YOUR INSTRUCTIONS — Using the entries that follow, collect the lines where the word "stdout" appears.

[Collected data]
--------------------

(** *** [LogisticModel.__init__] *)

(** The constructor runs on a fresh object; it yields the object, or
    raises.  The four named policies set [W]; any other name prints a
    message and leaves [W = None]. *)
Definition __init__ (ndims : Z) (W_init : string) (w : world (G:=G))
  : result (LogisticModel (F:=F)) * world (G:=G) :=
  let self W := {| ndims := ndims; W_init := W_init; W := W |} in
  if String.eqb W_init "zeros" then
    match np_zeros (ndims + 1) 1 with
    | Ok a => (Ok (self (Some (float64, a))), w)
    | Raise e => (Raise e, w)
    end
  else if String.eqb W_init "ones" then
    match np_ones (ndims + 1) 1 with
    | Ok a => (Ok (self (Some (float64, a))), w)
    | Raise e => (Raise e, w)
    end
  else if String.eqb W_init "uniform" then
    let '(r, g) := np_random (random_uniform f64_zero f64_one) (ndims + 1) 1
                     (random_state w) in
    let w' := {| files := files w; stdout := stdout w; random_state := g |} in
    match r with
    | Ok a => (Ok (self (Some (float64, a))), w')
    | Raise e => (Raise e, w')
    end
  else if String.eqb W_init "gaussian" then
    let '(r, g) := np_random (random_normal f64_zero f64_tenth) (ndims + 1) 1
                     (random_state w) in
    let w' := {| files := files w; stdout := stdout w; random_state := g |} in
    match r with
    | Ok a => (Ok (self (Some (float64, a))), w')
    | Raise e => (Raise e, w')
    end
  else
    (Ok (self None),
     {| files := files w;
        stdout := stdout w ++ [[PStr "Unknown W_init "; PStr W_init]];
        random_state := random_state w |}).

(** *** [save_model] and [load_model] *)

(** Files are a finite map from paths to contents.  Writing creates or
    replaces the entry (opening for writing is taken to succeed); reading
    a path that has no entry raises. *)
Definition write_file (path : string) (bs : list Byte.byte) : M unit :=
  fun '(self, w) =>
    (Ok tt, (self, {| files := <[path := bs]> (files w);
                      stdout := stdout w;
                      random_state := random_state w |})).

Definition read_file (path : string) : M (list Byte.byte) :=
  fun '(self, w) =>
    match files w !! path with
    | Some bs => (Ok bs, (self, w))
    | None => (Raise FileNotFoundError, (self, w))
    end.

(** [self.W.astype('float32').tofile(weight_file)] *)
Definition save_model (weight_file : string) : M unit :=
  a <- get_W ;;
  write_file weight_file
    (tofile_bytes (fmap (M:=list) f64_to_f32 (ravel (snd a)))) ;;;
  print [PStr "model saved to"; PStr weight_file].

--------------------

RESULT OF THIS TASK —
    let w' := {| files := files w; stdout := stdout w; random_state := g |} in
    let w' := {| files := files w; stdout := stdout w; random_state := g |} in
        stdout := stdout w ++ [[PStr "Unknown W_init "; PStr W_init]];
                      stdout := stdout w;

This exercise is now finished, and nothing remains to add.